Recensione: Trisula
Ci sono momenti e luoghi chiusi nella nostra mente a cui non sempre vogliamo accedere. Non tutti i corridoi conducono alla luce e non tutte le porte desiderano essere aperte.
Con il loro terzo full lenght, dal titolo ‘Trisula’, i Lord Brain Shiva, terzetto veronese di basso/voce, chitarra e batteria, ci conducono in luoghi dove la mente è completamente dissociata dal paradigma classico di composizione occidentale.
Fondati nel 2012 da Davide Bazzani e Giulio Spiazzi e potenziati nella sezione ritmica con l’arrivo di Manuel Marini alla batteria, si sono autodefiniti “Himalayan Sludge”. A mio avviso il disco che questo gruppo ci propone è un misto di generi che vengono esplorati in una chiave innovativa: la traccia ‘Shadow’s Ghost Tree’ ne è un esempio, sottolineando elementi dark wave che incalzano l’ascoltatore.
L’importante è, ovviamente, anche il passato, la propria storia: quest’ultimo lavoro, scritto tra il 2020 e il 2023, è il proseguo dei lavori precedenti: ‘Lord Brain Shiva’ (2013) e ‘Dakshinamurti’ (2016). Però, seppure le sonorità sono le medesime, ‘Trisula’ risulta un disco più metodico, quasi ossessivo nel suo reiterare brani dalla struttura dispari. Non mancano comunque gli intermezzi armonici, e l’intersezione di sonorità dal sapore birmano.
L’album è autoprodotto, ma questo non ne inficia la qualità. Si sente che questi ragazzi ci tengono a presentare un buon lavoro al loro pubblico, non a caso è stata scelta come data di uscita per il terzo lavoro il solstizio d’inverno. È, come è noto, il giorno più corto dell’anno: così come tutte le cose dormono nella notte più lunga, è il momento migliore per concentrarsi sull’ascolto di ciò che è fuori e dentro il nostro io. Il concetto di “ascolto” viene infatti ripercorso per l’intero album. Dal mio punto di vista la band ci sprona ad aprirci ad un ascolto più profondo, ci chiede di essere disposti ad aprire la mente ad una comunicazione onirica diretta e semplice, destinata proprio a chi desidera porsi all’ascolto di questa melodia surreale.
Nota di merito particolare va al linguaggio scelto per i testi, che sono in inglese pidgin, proprio a sottolineare un ponte, anche linguistico, tra due culture diverse: l’occidentale e l’orientale.
Più pesante rispetto ai lavori precedenti, presenta incalzanti, ossessivi e ripetitivi riff di chitarra ed una struttura portante della sezione ritmica che non sono mai scontati.
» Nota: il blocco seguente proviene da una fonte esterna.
(* ===== verification/Pipeline.v ===== *)
(** * Pipeline: configuration and lifecycle (src/src/pipeline/Pipeline.h, Pipeline.cpp)

    The streams the agent runs and how configurations, failures and shutdown change
    them.  A [shared_ptr<StreamContext>] is an index into [pl_contexts], so that contexts
    that are no longer in [streams_] are still there to be seen.  A context holds the
    modelled components of its stream, each with the outside it acts on.  The main loop
    is the only thread that builds and stops streams; what the puller threads do in
    between (ask for their own stream to be stopped) is an argument. *)
From S2P Require Import Prelude StdMap Float32 Messages StreamBuffer Scheduler Common Config Sei Stats.
From S2P Require Import Detector Decoder Puller Mux Recorder Snapshot.

Definition kMinVideoWatermark : Z := 1.
Definition kAlarmSnapshotMinIntervalMs : Z := 5000.

Record DetectorRuntimeEntry := mkDetectorRuntimeEntry {
  de_config : StreamConfig;
  de_detector : option AlgoDetector;
}.

(** The members of the context; [sx_publish_thread]: the thread is joinable.
    [sx_pull], [sx_mux], [sx_rec], [sx_snaps]: what the components act on. *)
Record StreamContext := mkStreamContext {
  sx_stream_id : string;
  sx_transport_config : StreamConfig;
  sx_runtime_config : StreamConfig;
  sx_buffer : buffer_ptr;
  sx_detector_runtime : DetectorRuntimeEntry;
  sx_video_nal_length_size : Z;
  sx_recorder : Recorder;
  sx_snapshotter : Snapshotter;
  sx_last_snapshot_trigger_mono_ms : Z;
  sx_puller : RTSPPuller;
  sx_publisher : RtspPublisher;
  sx_publish_thread : bool;
  sx_stop_flag : bool;
  sx_pull : PullWorld; sx_mux : MuxWorld; sx_rec : RecWorld; sx_snaps : SnapWorld;
}.

(** A non-null [shared_ptr<StreamContext>]. *)
Abbreviation ctx_ptr := positive.

Record Pipeline := mkPipeline {
  pl_app : AppConfig;
  pl_configs : list (Z * AgentConfig);             (* configs_ *)
  pl_has_pending_config : bool;
  pl_pending_stop_streams : list ctx_ptr;
  pl_streams : list (string * ctx_ptr);            (* streams_ *)
  pl_scheduler : RoundRobinInferScheduler;
  pl_statistics : Statistics;
  pl_contexts : gmap ctx_ptr StreamContext;
  pl_buffers : gmap buffer_ptr StreamBuffer;
}.

Definition Pipeline_new (app : AppConfig) : Pipeline :=
  mkPipeline app [] false [] [] createRoundRobinInferScheduler Statistics_new ∅ ∅.

Definition pp_with_streams (m : list (string * ctx_ptr)) (p : Pipeline) : Pipeline :=
  mkPipeline (pl_app p) (pl_configs p) (pl_has_pending_config p) (pl_pending_stop_streams p) m (pl_scheduler p)
    (pl_statistics p) (pl_contexts p) (pl_buffers p).
Definition pp_with_contexts (m : gmap ctx_ptr StreamContext) (p : Pipeline) : Pipeline :=
  mkPipeline (pl_app p) (pl_configs p) (pl_has_pending_config p) (pl_pending_stop_streams p) (pl_streams p)
    (pl_scheduler p) (pl_statistics p) m (pl_buffers p).
Definition pp_with_scheduler (s : RoundRobinInferScheduler) (p : Pipeline) : Pipeline :=
  mkPipeline (pl_app p) (pl_configs p) (pl_has_pending_config p) (pl_pending_stop_streams p) (pl_streams p)
    s (pl_statistics p) (pl_contexts p) (pl_buffers p).
Definition pp_with_statistics (s : Statistics) (p : Pipeline) : Pipeline :=
  mkPipeline (pl_app p) (pl_configs p) (pl_has_pending_config p) (pl_pending_stop_streams p) (pl_streams p)
    (pl_scheduler p) s (pl_contexts p) (pl_buffers p).
Definition pp_with_buffers (m : gmap buffer_ptr StreamBuffer) (p : Pipeline) : Pipeline :=
  mkPipeline (pl_app p) (pl_configs p) (pl_has_pending_config p) (pl_pending_stop_streams p) (pl_streams p)
    (pl_scheduler p) (pl_statistics p) (pl_contexts p) m.
Definition pp_with_pending (configs : list (Z * AgentConfig)) (has_pending : bool) (stops : list ctx_ptr)
    (p : Pipeline) : Pipeline :=
  mkPipeline (pl_app p) configs has_pending stops (pl_streams p) (pl_scheduler p) (pl_statistics p)
    (pl_contexts p) (pl_buffers p).

(** ** Receiving a configuration *)

Definition handleSocketConfig (cfg : AgentConfig) (p : Pipeline) : Pipeline :=
  if negb (str_empty (agc_agent_id cfg)) && negb (str_eqb (agc_agent_id cfg) (skc_agent_id (app_socket (pl_app p))))
  then p
  else pp_with_pending (std_insert (agc_config_id cfg) cfg (pl_configs p)) true (pl_pending_stop_streams p) p.

Definition findStream (stream_id : string) (p : Pipeline) : option ctx_ptr := std_find stream_id (pl_streams p).

(** ** Stopping a stream *)

Definition sx_set_stop (c : StreamContext) : StreamContext :=
  mkStreamContext (sx_stream_id c) (sx_transport_config c) (sx_runtime_config c) (sx_buffer c)
    (sx_detector_runtime c) (sx_video_nal_length_size c) (sx_recorder c) (sx_snapshotter c)
    (sx_last_snapshot_trigger_mono_ms c) (sx_puller c) (sx_publisher c) (sx_publish_thread c) true
    (sx_pull c) (sx_mux c) (sx_rec c) (sx_snaps c).

Definition sx_with_runtime (cfg : StreamConfig) (e : DetectorRuntimeEntry) (c : StreamContext) : StreamContext :=
  mkStreamContext (sx_stream_id c) (sx_transport_config c) cfg (sx_buffer c) e (sx_video_nal_length_size c)
    (sx_recorder c) (sx_snapshotter c) (sx_last_snapshot_trigger_mono_ms c) (sx_puller c) (sx_publisher c)
    (sx_publish_thread c) (sx_stop_flag c) (sx_pull c) (sx_mux c) (sx_rec c) (sx_snaps c).

Section Lifecycle.
(** Whether a recorded file can be renamed, and the inference engine. *)
Context `{MessageDifferencer} (rename_ok : string -> string -> bool) (edge : EdgeInferApi).

(** [stopStream] on the context itself: the puller and the publishing thread are joined
    and every component is closed. *)
Definition stop_context (c : StreamContext) : StreamContext :=
  let '(puller, pull) := puller_stop (sx_puller c) (sx_pull c) in
  let '(publisher, mux) := rp_close (sx_publisher c) (sx_mux c) in
  let '(recorder, rec) := rc_close rename_ok (sx_recorder c) (sx_rec c) in
  mkStreamContext (sx_stream_id c) (sx_transport_config c) (sx_runtime_config c) (sx_buffer c)
    (mkDetectorRuntimeEntry (de_config (sx_detector_runtime c)) None) (sx_video_nal_length_size c)
    recorder (sn_close (sx_snapshotter c)) (sx_last_snapshot_trigger_mono_ms c) puller publisher false true
    pull mux rec (sx_snaps c).

Definition stopStream (ptr : ctx_ptr) (p : Pipeline) : Pipeline :=
  match pl_contexts p !! ptr with
  | None => p
  | Some c =>
      let p := pp_with_scheduler (removeStream (sx_stream_id c) (pl_scheduler p)) p in
      let p := pp_with_buffers (alter sb_stop (sx_buffer c) (pl_buffers p)) p in
      let p := pp_with_contexts (<[ptr := stop_context c]> (pl_contexts p)) p in
      pp_with_statistics (unregisterStream (sx_stream_id c) (pl_statistics p)) p
  end.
Se normalmente l’ossessivo ripetere di una struttura così triangolare potrebbe risultare noioso o pesante, i Lord Brain Shiva corrono il rischio e scelgono volutamente di incasellarci in questo schema dai tratti ridondanti ma ipnotici.
Sublimamente (e volutamente) grezzo in alcuni punti e quasi totalmente strumentale, quest’album mi ricorda qualcosa a cui non riesco a dare un nome, la melodia di sottofondo di una visione onirica che, riaperti gli occhi, è già sparita.
Potenti sonorità orientali (‘Varuna’, ‘Klesas’, ‘Stupas’, ‘Karma Lete’) e il lisergico ma duro pezzo in chiusura cantato inaspettatamente in tedesco (‘Improzeit’) si alternano, si mescolano e si rincorrono senza però soffocarsi.
Una porta chiusa che chiede di essere aperta, un universo da scoprire nella nostra mente, una meditazione a tratti oscura e spaventosa.
Consiglio un ascolto a luci soffuse, una introspezione che, attenti, potrebbe portarvi in luoghi sconosciuti.
*si definisce Pidgin il mix linguistico derivato da dal mix di due lingue, solitamente utilizzato come linguaggio tra due soggetti in comunicazione che non conoscono uno l’idioma dell’altro.